FIG. 1A illustrates a boost converter 100 in accordance with the prior art. Those skilled in the art will recognize that the boost converter 100 is a six-switch three-phase converter to the three input phases, .phi.A, .phi.B and .phi.C. The operation of the prior art boost converter 100 is well known, but will be discussed briefly so that the following discussion of the present invention may be more readily understood.
The input stage of the boost converter 100 comprises surge protection diodes 101-106, which clip large transient voltages on the three input lines. The diodes 101-106 do not perform any other significant function in the operation of the boost converter 100 and need not be discussed further. Current flows into and out of the boost converter 100 through inductors 111-113. Switches 121-123 and 131-133 are high speed switches that selectively connect each of the input phases to nodes N1 and N2 on either side of a capacitor 140.
The operation of the boost converter 100 may best be explained by the exemplary situation where .phi.A is the most positive voltage and XC is the most negative voltage, i.e., V.sub.A &gt;0&gt;V.sub.B &gt;V.sub.C. Current flows into the .phi.A input, through the inductor 111 and the diode 121a, and onto the capacitor 140. The circuit is completed by the rapid opening and closing (i.e., high-speed pulsing) of the switches 122, 123 at a rate of, for example, 50 kHz. Under normal operation, the voltage on the capacitor 140 is larger than the peak differences between the AC inputs.
When the switches 122, 123 are closed, the current levels in the inductors 111-113 ramp up continuously. When the switches 122, 123 are opened, the currents in the inductors 111-113 store energy on the capacitor 140, thereby maintaining the voltage level on the capacitor 140. The currents in the inductors 111-113 decrease (ramp down) while the current is being stored on the capacitor 140. The voltage on the capacitor 140 is sensed and a feedback circuit (not shown) indirectly adjusts the width of the pulses used to open and close the switches 122, 123. If the voltage level on the capacitor 140 is too low, the pulse width is increased, so that the switches 122, 123 are closed for a longer period of time. This causes the currents in the inductors 111-113 to ramp up to a higher level right before the switches 122, 123 are reopened. This higher current level stores a greater amount of charge on the capacitor 140 when the switches 122, 123 are open, thereby raising the voltage on the capacitor 140.

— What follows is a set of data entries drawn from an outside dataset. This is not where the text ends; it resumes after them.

(* ===== verification/Command.v ===== *)
(** * The replicate command

    Model of src/cmd/replicate/replicate.go, of the part of src/cmd/replicate/main.go that runs it, and of the creation and
    opening of the store (src/store.go): flags, restoring missing databases, the settings of
    the store, one-shot replication, and how the process ends.  Databases and replicas are those
    the configuration makes (Config.v, Directory.v). *)

From Stdlib Require Import ZArith Lia Ascii String Strings.Byte.
From stdpp Require Import base numbers list strings gmap.
From S2P Require Import Prelude Ltx Levels RestorePlan V3 Urls S3Config ReplicaConfig Config Directory Shutdown.
Local Open Scope Z_scope.

(** ** The store *)

(** The settings of a store. *)
Record StoreSettings := mkStoreSettings {
  ss_SnapshotInterval : duration; ss_SnapshotRetention : duration; ss_L0Retention : duration; ss_L0RetentionCheckInterval : duration;
  ss_CompactionMonitorEnabled : bool; ss_VerifyCompaction : bool; ss_RetentionEnabled : bool; ss_ShutdownSyncTimeout : duration;
  ss_ShutdownSyncInterval : duration; ss_HeartbeatCheckInterval : duration; ss_Heartbeat : option (str * duration); ss_ValidationInterval : duration
}.
Definition DefaultHeartbeatInterval : duration := 5 * Minute.
Definition NewStore_settings : StoreSettings :=
  mkStoreSettings (24 * Hour) (24 * Hour) DefaultL0Retention DefaultL0RetentionCheckInterval true false true DefaultShutdownSyncTimeout
    DefaultShutdownSyncInterval (15 * Second) None 0.

(** The settings that [NewStore] and the setters of the store give each of its databases. *)
Record DBSettings := mkDBSettings { bs_L0Retention : duration; bs_ShutdownSyncTimeout : duration; bs_ShutdownSyncInterval : duration; bs_VerifyCompaction : bool; bs_RetentionEnabled : bool }.
Definition db_settings (s : StoreSettings) : DBSettings :=
  mkDBSettings (ss_L0Retention s) (ss_ShutdownSyncTimeout s) (ss_ShutdownSyncInterval s) (ss_VerifyCompaction s) (ss_RetentionEnabled s).

(** Settings of the configuration that are there override the defaults. *)
Definition apply_config (c : Config) (s : StoreSettings) : StoreSettings :=
  mkStoreSettings (default (ss_SnapshotInterval s) (cf_SnapshotInterval c)) (default (ss_SnapshotRetention s) (cf_SnapshotRetention c))
    (default (ss_L0Retention s) (cf_L0Retention c)) (default (ss_L0RetentionCheckInterval s) (cf_L0RetentionCheckInterval c))
    (ss_CompactionMonitorEnabled s) (if cf_VerifyCompaction c then true else ss_VerifyCompaction s)
    (match cf_RetentionEnabled c with Some false => false | _ => ss_RetentionEnabled s end)
    (default (ss_ShutdownSyncTimeout s) (cf_ShutdownSyncTimeout c)) (default (ss_ShutdownSyncInterval s) (cf_ShutdownSyncInterval c))
    (ss_HeartbeatCheckInterval s)
    (if nonempty (cf_HeartbeatURL c) then Some (cf_HeartbeatURL c, default DefaultHeartbeatInterval (cf_HeartbeatInterval c)) else ss_Heartbeat s)
    (default (ss_ValidationInterval s) (cf_ValidationInterval c)).
Definition once_settings (s : StoreSettings) : StoreSettings :=
  mkStoreSettings (ss_SnapshotInterval s) (ss_SnapshotRetention s) (ss_L0Retention s) 0 false (ss_VerifyCompaction s) (ss_RetentionEnabled s)
    (ss_ShutdownSyncTimeout s) (ss_ShutdownSyncInterval s) (ss_HeartbeatCheckInterval s) (ss_Heartbeat s) (ss_ValidationInterval s).

(** The tasks that [Store.Open] starts. *)
Inductive task := TCompaction (level : Z) | TSnapshots | TL0Retention | THeartbeats | TValidation.
#[export] Instance task_eq_dec : EqDecision task.
Proof. solve_decision. Defined.
Definition heartbeat_needed (s : StoreSettings) : bool :=
  (0 <? ss_HeartbeatCheckInterval s) && match ss_Heartbeat s with Some (url, _) => nonempty url | None => false end.
Definition store_tasks (levels : CompactionLevels) (s : StoreSettings) : list task :=
  (if ss_CompactionMonitorEnabled s
   then ((fun l => TCompaction (lvl_Level l)) <$> filter (fun l => lvl_Level l <> 0) levels) ++ [TSnapshots] else [])
  ++ (if (0 <? ss_L0Retention s) && (0 <? ss_L0RetentionCheckInterval s) then [TL0Retention] else [])
  ++ (if heartbeat_needed s then [THeartbeats] else [])
  ++ (if 0 <? ss_ValidationInterval s then [TValidation] else []).

(** Opening the databases in a group: the [n]-th does not start when the context is cancelled before, because another has failed.
    Those that are open, and the error that came first. *)
Definition open_group {D} (open : D -> option error) (skipped : nat -> bool) (first : nat) (dbs : list D) : list bool * option error :=
  let rs := imap (fun n db => if skipped n then Some ErrCanceled else open db) dbs in
  ((fun r => match r with None => true | Some _ => false end) <$> rs,
   match omap id rs with [] => None | err :: errs => Some (nth first (err :: errs) err) end).
(** [Store.Open]: which databases are open, and the tasks. *)
Definition Store_Open {D} (open : D -> option error) (skipped : nat -> bool) (first : nat) (levels : CompactionLevels) (s : StoreSettings) (dbs : list D)
    : list bool * result (list task) :=
  match Validate levels with
  | Err err => (repeat false (length dbs), Err err)
  | Panic m => (repeat false (length dbs), Panic m)
  | Ok _ =>
      match open_group open skipped first dbs with
      | (l, Some err) => (l, Err err)
      | (l, None) => (l, Ok (store_tasks levels s))
      end
  end.

(** ** Flags *)

(** The flags and arguments after [flag.Parse]. *)
Record Flags := mkFlags {
  fl_exec : str; fl_restore : bool; fl_once : bool; fl_forceSnapshot : bool; fl_enforceRetention : bool; fl_config : str; fl_noExpandEnv : bool; fl_args : list str
}.
Record Command := mkCommand { cm_Config : Config; cm_ConfigPath : str; cm_once : bool; cm_forceSnapshot : bool; cm_enforceRetention : bool }.
Definition set_Exec (x : str) (c : Config) : Config :=
  mkConf (cf_Settings c) (cf_Levels c) (cf_SnapshotInterval c) (cf_SnapshotRetention c) (cf_ValidationInterval c) (cf_L0Retention c)
    (cf_L0RetentionCheckInterval c) (cf_VerifyCompaction c) (cf_RetentionEnabled c) (cf_HeartbeatURL c) (cf_HeartbeatInterval c) (cf_DBs c) x
    (cf_ShutdownSyncTimeout c) (cf_ShutdownSyncInterval c).
Definition set_restore (b : bool) (d : DBConfig) : DBConfig :=
  mkDBConfig (dc_Path d) (dc_Dir d) (dc_Pattern d) (dc_Recursive d) (dc_Watch d) (dc_MetaPath d) (dc_MonitorInterval d) (dc_CheckpointInterval d)
    (dc_BusyTimeout d) (dc_MinCheckpointPageN d) (dc_TruncatePageN d) b (dc_Replica d) (dc_Replicas d).
Definition sync_settings (d : duration) : ReplicaSettings :=
  mkSettings (Some d) None None [] [] [] [] [] None None None false None None [] [] [] [] [] [] [] [] [] [] [] None [] [] [] [] [] [] [] [] [] [] false [] [] []
    None None None (mkAge [] [] None).

Section ParseFlags.
(** Reading a configuration file, and the path of the default one. *)
Variable read_config : str -> bool -> result Config.
Variable DefaultConfigPath : str.
Variable DefaultSyncInterval : duration.

(** The replicas of the arguments; a flag among them is an error. *)
Fixpoint url_replicas (urls : list str) : result (list ReplicaConfig) :=
  match urls with
  | [] => Ok []
  | u :: urls =>
      if HasPrefix u (lit "-") then Err (EMsg "flag must be positioned before DB_PATH and REPLICA_URL arguments") else
      rest ← url_replicas urls; Ok (mkReplicaConfig (sync_settings DefaultSyncInterval) [] [] [] u :: rest)
  end.
Definition ParseFlags (fl : Flags) : result Command :=
  '(c, path) ←
    match fl_args fl with
    | [] => let path := if nonempty (fl_config fl) then fl_config fl else DefaultConfigPath in
            c ← read_config path (negb (fl_noExpandEnv fl)); Ok (c, path)
    | [_] => Err (EMsg "must specify at least one replica URL")
    | db :: urls =>
        if nonempty (fl_config fl) then Err (EMsg "cannot specify a replica URL and the -config flag") else
        rs ← url_replicas urls;
        Ok (set_DBs [mkDBConfig db [] [] false false None None None None None None (fl_restore fl) None rs] DefaultConfig, fl_config fl)
    end;
  let c := if nonempty (fl_exec fl) then set_Exec (fl_exec fl) c else c in
  let c := if fl_restore fl then set_DBs (set_restore true <$> cf_DBs c) c else c in
  if fl_once fl && nonempty (cf_Exec c) then Err (EMsg "cannot specify -once flag with -exec")
  else if fl_forceSnapshot fl && negb (fl_once fl) then Err (EMsg "cannot specify -force-snapshot flag without -once")
  else if fl_enforceRetention fl && negb (fl_once fl) then Err (EMsg "cannot specify -enforce-retention flag without -once")
  else Ok (mkCommand c path (fl_once fl) (fl_forceSnapshot fl) (fl_enforceRetention fl)).

(** A command that was parsed never has options that exclude each other. *)
Theorem ParseFlags_consistent fl c : ParseFlags fl = Ok c ->
  (cm_once c = true -> cf_Exec (cm_Config c) = []) /\ (cm_once c = false -> cm_forceSnapshot c = false /\ cm_enforceRetention c = false) /\
  (fl_restore fl = true -> Forall (fun d => dc_RestoreIfDBNotExists d = true) (cf_DBs (cm_Config c))).
Proof.
  unfold ParseFlags. destruct (match fl_args fl with [] => _ | _ => _ end) as [[cfg path]|err|m]; cbn [mbind result_bind]; [|done..].
  set (c1 := if nonempty (fl_exec fl) then _ else _). set (c2 := if fl_restore fl then _ else _).
  destruct (fl_once fl && nonempty (cf_Exec c2)) eqn:E1; [done|]. destruct (fl_forceSnapshot fl && negb (fl_once fl)) eqn:E2; [done|].
  destruct (fl_enforceRetention fl && negb (fl_once fl)) eqn:E3; [done|]. intros [= <-]. cbn. split_and!.
  - intros Ho. rewrite Ho in E1. cbn in E1. by destruct (cf_Exec c2).
  - intros Ho. rewrite Ho in E2, E3. cbn in E2, E3. by rewrite andb_true_r in E2, E3.
  - intros Hr. subst c2. rewrite Hr. cbn. apply Forall_forall. by intros d (x & -> & _)%list_elem_of_fmap.
Qed.
End ParseFlags.

(** ** Running *)

(** What a command does after it has started: it waits for its subprocess, replicates once, or waits for a signal. *)
Inductive action := ActExec (argv : list str) | ActOnce | ActWait.

Section Run.
Context {replica : Type}.
Variable url_Parse : str -> result URL.
Variable url_String : URL -> str.
Variable ParseQuery : str -> result (string -> str).
Variables cwd home : result str.
Variable NewReplica : ReplicaConfig -> result replica.
Variable fs : str -> node.

(** The disk: database files, errors of [os.Stat] other than a missing file, and restores. *)
Abbreviation disk := (gmap str (list byte)).
Variable stat_fault : str -> option error.
Variable Restore : replica -> str -> disk -> disk * result ().

Definition os_Stat (d : disk) (p : str) : option error :=
  match stat_fault p with Some err => Some err | None => match d !! p with Some _ => None | None => Some (EPath "stat" ErrNotExist) end end.
Definition restore_config (dbc : DBConfig) : option ReplicaConfig :=
  match dc_Replica dbc, dc_Replicas dbc with Some rc, _ => Some rc | None, rc :: _ => Some rc | None, [] => None end.
Definition restoreIfNeeded (dbc : DBConfig) (d : disk) : disk * result () :=
  match expand cwd home (dc_Path dbc) with
  | Err err => (d, Err err)
  | Panic m => (d, Panic m)
  | Ok dbPath =>
      if negb (match os_Stat d dbPath with Some err => os_IsNotExist err | None => false end) then (d, Ok ()) else
      match restore_config dbc with
      | None => (d, Err (EMsg "no replica configured for database"))
      | Some rc =>
          match NewReplica rc with
          | Err err => (d, Err (EWrap "cannot create replica for restore" err))
          | Panic m => (d, Panic m)
          | Ok r =>
              match Restore r dbPath d with
              | (d, Err err) => if errors_Is err ErrTxNotAvailable then (d, Ok ()) else (d, Err (EWrap "restore failed" err))
              | x => x
              end
          end
      end
  end.
Fixpoint restore_all (dbcs : list DBConfig) (d : disk) : disk * result () :=
  match dbcs with
  | [] => (d, Ok ())
  | dbc :: dbcs =>
      if dc_RestoreIfDBNotExists dbc && nonempty (dc_Path dbc) then
        match restoreIfNeeded dbc d with
        | (d, Ok _) => restore_all dbcs d
        | x => x
        end
      else restore_all dbcs d
  end.

(** The databases of the configuration, and the directories to watch with the databases found there. *)
Fixpoint make_dbs (dbcs : list DBConfig) : result (list (DB replica) * list (DBConfig * list (DB replica))) :=
  match dbcs with
  | [] => Ok ([], [])
  | dbc :: dbcs =>
      if nonempty (dc_Dir dbc) then
        dirDbs ← NewDBsFromDirectoryConfig url_Parse url_String cwd home NewReplica fs dbc;
        '(dbs, watch) ← make_dbs dbcs;
        Ok (dirDbs ++ dbs, (if dc_Watch dbc then [(dbc, dirDbs)] else []) ++ watch)
      else
        db ← NewDBFromConfig cwd home NewReplica dbc;
        '(dbs, watch) ← make_dbs dbcs;
        Ok (db :: dbs, watch)
  end.

(** What the system does, and the addresses of the configuration. *)
Record RunEnv := mkRunEnv {
  re_mcp : option error; re_open : DB replica -> option error; re_skipped : nat -> bool; re_first : nat; re_monitor : nat -> option error;
  re_Addr : str; re_SplitHostPort : str -> str * str; re_shellwords : str -> result (list str); re_start : list str -> option error
}.
(** A command that runs: its databases with their replicas' background sync, what is open. *)
Record Running := mkRunning {
  rn_settings : StoreSettings; rn_dbs : list (DB replica * bool); rn_open : list bool; rn_tasks : list task; rn_monitors : list str; rn_action : action
}.
Definition not_running : Running := mkRunning NewStore_settings [] [] [] [] ActWait.
Definition quiet_db (db : DB replica) : DB replica * bool :=
  (mkDB (db_path db) (db_metaPath db) 0 (db_CheckpointInterval db) (db_BusyTimeout db) (db_MinCheckpointPageN db) (db_TruncatePageN db) (db_Replica db), false).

Conversely, if the voltage level on the capacitor 140 is too high, the pulse width is decreased, so that the switches 122, 123 are closed for a shorter period of time. This allows the currents in the inductors 111-113 to ramp up only to relatively smaller peak levels right before the switches 122, 123 are reopened. This relatively lower current level stores a smaller amount of charge on the capacitor 140 before the switches 122, 123 are reopened, thereby lowering the voltage on the capacitor 140.
When .phi.B or .phi.C becomes the highest voltage level, the operation of the boost converter 100 is virtually identical to that described above, except that different switch combinations are used to connect the three input phases to the capacitor 140.

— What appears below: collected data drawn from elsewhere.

(** The databases that the server lists. *)
Definition summaries (an : Answers) (s : Store) : list DatabaseSummary :=
  omap (fun e => match e with
    | Some p => Some (mkSummary (default "" (path_of s p)) (list_status (an_monitored an) s p) (an_synced_at an p)) | None => None end) (dbs s).
Lemma summaries_listed an s : (fun d => (ds_Path d, ds_Status d)) <$> summaries an s = handleList (an_monitored an) s.
Proof. unfold summaries, handleList. induction (dbs s) as [|[p|] l IH]; cbn; [done| |done]. by f_equal. Qed.
Lemma summaries_shown an s m : shows s m ->
  NoDup (ds_Path <$> summaries an s) /\
  (forall path b, m !! path = Some b <-> exists d, d ∈ summaries an s /\ ds_Path d = path /\ b = negb (bool_decide (ds_Status d = "stopped"))).
Proof.
  intros Hs. destruct (list_shows (an_monitored an) s m Hs) as (H1 & H2 & H3 & _). rewrite <- summaries_listed in H1, H2, H3.
  assert (G : forall path b, (exists d, d ∈ summaries an s /\ ds_Path d = path /\ b = negb (bool_decide (ds_Status d = "stopped"))) -> m !! path = Some b).
  { intros path b (d & Hd & <- & ->). apply H1. apply list_elem_of_In, list_elem_of_fmap. by exists d. }
  split; [by rewrite <- list_fmap_compose in H3|]. intros path b. split; [|apply G]. intros Hb. destruct (H2 _ _ Hb) as (st & Hst%list_elem_of_In).
  apply list_elem_of_fmap in Hst as (d & [= -> ->] & Hd). exists d. split_and!; [done..|].
  rewrite (G (ds_Path d) (negb (bool_decide (ds_Status d = "stopped")))) in Hb; [by injection Hb|by exists d].
Qed.
Lemma ListCommand_lists f oc an a s running : no_args f = Ok () -> ct_json f = false ->
  ListCommand_Run f Delivered oc an ((a, s), running) = (((a, s), running), Ok (OutLines (list_lines (summaries an s)))).
Proof.
  intros Hf Hj. unfold ListCommand_Run. rewrite Hf. unfold exchange, ServeHTTP. replace (find_route _) with (@inl route http_response RList) by reflexivity.
  unfold serve_list, writeJSON, response_body, parsed. cbn [mbind result_bind hp_Code hp_Body]. rewrite Z.eqb_refl. cbn [mbind result_bind].
  rewrite decode_marshal_list. cbn. by rewrite Hj.
Qed.

(** C40: Through their flags, the socket and the bodies of the requests, the commands register, unregister, start and stop implement a map from
    paths to whether the database is open: for every sequence of command lines, with requests that are not sent, responses that are lost
    and clients that give up at any step of the handler, a command succeeds exactly when the map says so (a client that gives up
    has failed, its request is handled), and the list command then prints each database of the map once, stopped exactly when it is
    closed.  This is so when every handler, that of a client that gave up too, has ended before the next command is given ([settled]);
    [stop_overlaps_start] shows what happens when one has not. *)
Theorem control_commands_refine l an a s m f oc : shows s m -> valid_session l -> settled l an ((a, s), []) = true -> no_args f = Ok () -> ct_json f = false ->
  let '(((a', s'), running), oks) := session l an ((a, s), []) in
  let '(m', oks') := session_spec l m in
  oks = oks' /\ a' = a /\
  exists ds, (ListCommand_Run f Delivered oc an ((a', s'), running)).2 = Ok (OutLines (list_lines ds)) /\ NoDup (ds_Path <$> ds) /\
    forall path b, m' !! path = Some b <-> exists d, d ∈ ds /\ ds_Path d = path /\ b = negb (bool_decide (ds_Status d = "stopped")).
Proof.
  intros Hs Hl Hse Hf Hj. destruct (session_refines l an a s [] m Hs Hl eq_refl Hse) as (Ha & Hs' & Hr).
  destruct (session l an ((a, s), [])) as [[[a' s'] running] oks], (session_spec l m) as [m' oks']. cbn [fst snd] in *.
  split; [done|]. split; [done|]. exists (summaries an s'). rewrite (ListCommand_lists f oc an a' s' running Hf Hj). split; [done|]. by apply summaries_shown.
Qed.

(** A sync command that succeeds reports the transactions of a sync of the named database with the timeout of the command line; one that was
    not sent does nothing. *)
Theorem sync_command_reports f n oc an a s running w' out :
  (forall a found wait t x, (sync a found wait t).2 = Ok x -> uint64_ok (sr_TXID x) = true /\ uint64_ok (sr_ReplicatedTXID x) = true) ->
  int64_ok (ct_timeout f) = true -> SyncCommand_Run f n oc an ((a, s), running) = (w', Ok out) ->
  exists a' path p x, w' = ((a', s), running) /\ ct_args f = [path] /\ expandPath PathExpander path = Ok p /\ 0 < ct_timeout f /\
    sync a (found s p) (ct_wait f) (Some (ct_timeout f)) = (a', Ok x) /\
    out = marshal_synced (mkSyncResponse (rs_status (sync_response (ct_wait f) (Ok x))) p (sr_TXID x) (sr_ReplicatedTXID x)).
Proof.
  intros Hu Ht. unfold SyncCommand_Run, path_and_timeout, one_path, positive_timeout. destruct (ct_args f) as [|path [|]]; [done| |done].
  cbn [mbind result_bind]. destruct (ct_timeout f <=? 0) eqn:E0; [done|]. cbn [mbind result_bind]. unfold exchange.
  destruct n as [err|steps err|err|]; [done|done|done|].
  unfold ServeHTTP. replace (find_route _) with (@inl route http_response RSync) by reflexivity. cbn [hr_Body]. unfold serve_sync.
  rewrite decode_marshal_sync by done. cbn [sq_Path sq_Wait sq_Timeout]. case_bool_decide; [done|].
  destruct (expandPath PathExpander path) as [p|err|msg] eqn:Ex; [|done..].
  replace (sync_timeout (ct_wait f) (ct_timeout f)) with (Some (ct_timeout f))
    by (unfold sync_timeout; destruct (ct_wait f); cbn [andb]; repeat case_match; (lia || done)).
  destruct (sync a (found s p) (ct_wait f) (Some (ct_timeout f))) as [a1 res] eqn:Es. pose proof (Hu a (found s p) (ct_wait f) (Some (ct_timeout f))) as Hx.
  rewrite Es in Hx. cbn [snd] in Hx. destruct res as [x|err|msg]; [| |done].
  - destruct (Hx x eq_refl) as [H1 H2]. unfold response_body, writeJSON, parsed. cbn [mbind result_bind hp_Code hp_Body]. rewrite Z.eqb_refl.
    cbn [mbind result_bind]. rewrite decode_marshal_synced by done. cbn [mbind result_bind]. intros [= <- <-].
    exists a1, path, p, x. split_and!; try done. lia.
  - assert (Hc : (rs_code (sync_response (ct_wait f) (Err err)) =? StatusOK) = false) by (unfold sync_response; by repeat case_match).
    destruct (error_refused "sync" _ (rs_status (sync_response (ct_wait f) (Err err))) None Hc) as [e He]. by rewrite He.
Qed.
End Control.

FIGS. 1B and 1C illustrate in greater detail exemplary embodiments of unidirectional switches 121-123 and 131-133 that may be used in the prior art boost converter 100 for high power applications that: need multiple parallel switches to carry high current loads. FIG. 1B illustrates a MOSFET switch 121. FIG. 1C illustrates combined MOSFET and an insulated gate bipolar transistor (IGBT) switch 121. The switch 121 is depicted in FIGS. 1B and 1C with a diode in parallel on the right side of the switch. The parallel diode is representative of the diodes 121a-123a and 131a-133a in FIG. 1A.
The boost converter 100 has numerous shortcomings. Of the six active switches 121-123 and 131-133 in the circuit, only two operate at any one time. This is an inefficient utilization of the semiconductor devices. The six diodes must be fast recovery type diodes and each needs a snubber. The control for the switches is very complicated and interleaving pulse-width modulation operations of two or more prior art boost converters in order to reduce output ripple requires a high component count. Finally, the boost converter 100 generates a large amount of EMI noise.

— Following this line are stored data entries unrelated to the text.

(* ===== verification/VfsDisable.v ===== *)
(** * Disabling writes while connections lock

    Model of the waiting in [SetWriteEnabledWithTimeout], [Lock] and [Unlock] of src/vfs.go: the mutex of a file, its condition variable, any number of
    calls that disable writes, which share one flag, each with the goroutine that wakes it at a timeout or a cancellation, and any number of callers of [Lock].  [sync.Cond] puts a caller on
    the list of waiters while it has the mutex, and a broadcast wakes those that are on the list: one that comes before a caller is on the list does not
    wake it.  What the calls do to pages is in VfsWrite.v; here are the flags and who waits for whom. *)

From Stdlib Require Import ZArith Lia.
From stdpp Require Import base numbers list strings gmap relations.
From S2P Require Import Prelude.
Local Open Scope Z_scope.

(** A caller of [SetWriteEnabledWithTimeout(false, timeout)]: before the call, between the check and the list of waiters (with the mutex), on the
    list, woken, or returned. *)
Inductive dpc := DStart | DAdd | DSleep | DWoken | DDone (r : result ()).
(** A caller of [Lock] with a write lock. *)
Inductive lpc := LStart | LAdd | LSleep | LWoken | LDone (granted : bool).
(** The goroutine of a call: it waits for the context, the timer or the end of the call, and broadcasts at most once. *)
Inductive watcher := WIdle | WArmed | WGone.
Inductive holder := HDisable (i : nat) | HLock (i : nat).
Record dcall := mkCall { dc_pc : dpc; dc_watcher : watcher; dc_timeout : Z; dc_timer : Z; dc_deadline : Z }.

Record dsys := mkDsys {
  ds_writeEnabled : bool; ds_inTransaction : bool; ds_disabling : bool; ds_mu : option holder; ds_d : gmap nat dcall; ds_l : gmap nat lpc;
  ds_cancelled : bool; ds_now : Z
}.

Definition wake_d (d : dpc) : dpc := match d with DSleep => DWoken | _ => d end.
Definition wake_call (c : dcall) : dcall := mkCall (wake_d (dc_pc c)) (dc_watcher c) (dc_timeout c) (dc_timer c) (dc_deadline c).
Definition wake_l (l : lpc) : lpc := match l with LSleep => LWoken | _ => l end.
Definition broadcast (s : dsys) : dsys :=
  mkDsys (ds_writeEnabled s) (ds_inTransaction s) (ds_disabling s) (ds_mu s) (wake_call <$> ds_d s) (wake_l <$> ds_l s) (ds_cancelled s) (ds_now s).
Definition set_flags (we tx dis : bool) (s : dsys) : dsys := mkDsys we tx dis (ds_mu s) (ds_d s) (ds_l s) (ds_cancelled s) (ds_now s).
Definition set_d (mu : option holder) (i : nat) (c : dcall) (s : dsys) : dsys :=
  mkDsys (ds_writeEnabled s) (ds_inTransaction s) (ds_disabling s) mu (<[i := c]> (ds_d s)) (ds_l s) (ds_cancelled s) (ds_now s).
Definition set_l (mu : option holder) (i : nat) (l : lpc) (s : dsys) : dsys :=
  mkDsys (ds_writeEnabled s) (ds_inTransaction s) (ds_disabling s) mu (ds_d s) (<[i := l]> (ds_l s)) (ds_cancelled s) (ds_now s).
Definition set_clock (cancelled : bool) (now : Z) (s : dsys) : dsys :=
  mkDsys (ds_writeEnabled s) (ds_inTransaction s) (ds_disabling s) (ds_mu s) (ds_d s) (ds_l s) cancelled now.
Definition at_pc (p : dpc) (c : dcall) : dcall := mkCall p (dc_watcher c) (dc_timeout c) (dc_timer c) (dc_deadline c).

(** The end of call [i]: the flag is reset, whoever has set it, and everyone woken. *)
Definition d_finish (i : nat) (c : dcall) (we : bool) (r : result ()) (s : dsys) : dsys :=
  set_d None i (mkCall (DDone r) WGone (dc_timeout c) (dc_timer c) (dc_deadline c)) (broadcast (set_flags we (ds_inTransaction s) false s)).
(** A turn of the loop of call [i], with the mutex; [synced] is the error of the last sync. *)
Definition d_test (i : nat) (c : dcall) (synced : option error) (s : dsys) : dsys :=
  if ds_inTransaction s then
    if ds_cancelled s then d_finish i c (ds_writeEnabled s) (Err (EWrap "context cancelled while waiting for transaction" ErrCanceled)) s
    else if (0 <? dc_timeout c) && (dc_deadline c <? ds_now s) then d_finish i c (ds_writeEnabled s) (Err (EMsg "timeout waiting for transaction to complete")) s
    else set_d (Some (HDisable i)) i (at_pc DAdd c) s
  else match synced with
       | Some err => d_finish i c (ds_writeEnabled s) (Err (EWrap "sync before disable" err)) s
       | None => d_finish i c false (Ok ()) s
       end.
(** The start of a call: the timer is set before the deadline is computed; [d] is the time between. *)
Definition d_start (i : nat) (timeout d : Z) (synced : option error) (s : dsys) : dsys :=
  d_test i (mkCall DStart WArmed timeout (ds_now s + timeout) (ds_now s + d + timeout)) synced
    (set_clock (ds_cancelled s) (ds_now s + d) (set_flags (ds_writeEnabled s) (ds_inTransaction s) true s)).
(** A turn of the loop of [Lock], with the mutex; [busy]: another file of the VFS is writing. *)
Definition l_test (i : nat) (busy : bool) (s : dsys) : dsys :=
  if ds_disabling s then set_l (Some (HLock i)) i LAdd s
  else if negb (ds_writeEnabled s) then set_l None i (LDone false) s
  else if negb (ds_inTransaction s) && busy then set_l None i (LDone false) s
  else set_l None i (LDone true) (set_flags (ds_writeEnabled s) true (ds_disabling s) s).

Accordingly, what is needed in the art is an improved boost converter that uses its component semiconductor switches more efficiently by processing most of the principal power in a minimum number of switchers. There is a still further need in the art for a boost converter that has reduced output ripple. There is also a need in the art for a boost converter that has relatively low EMI noise, particularly with respect to equipment ground during high-speed switching.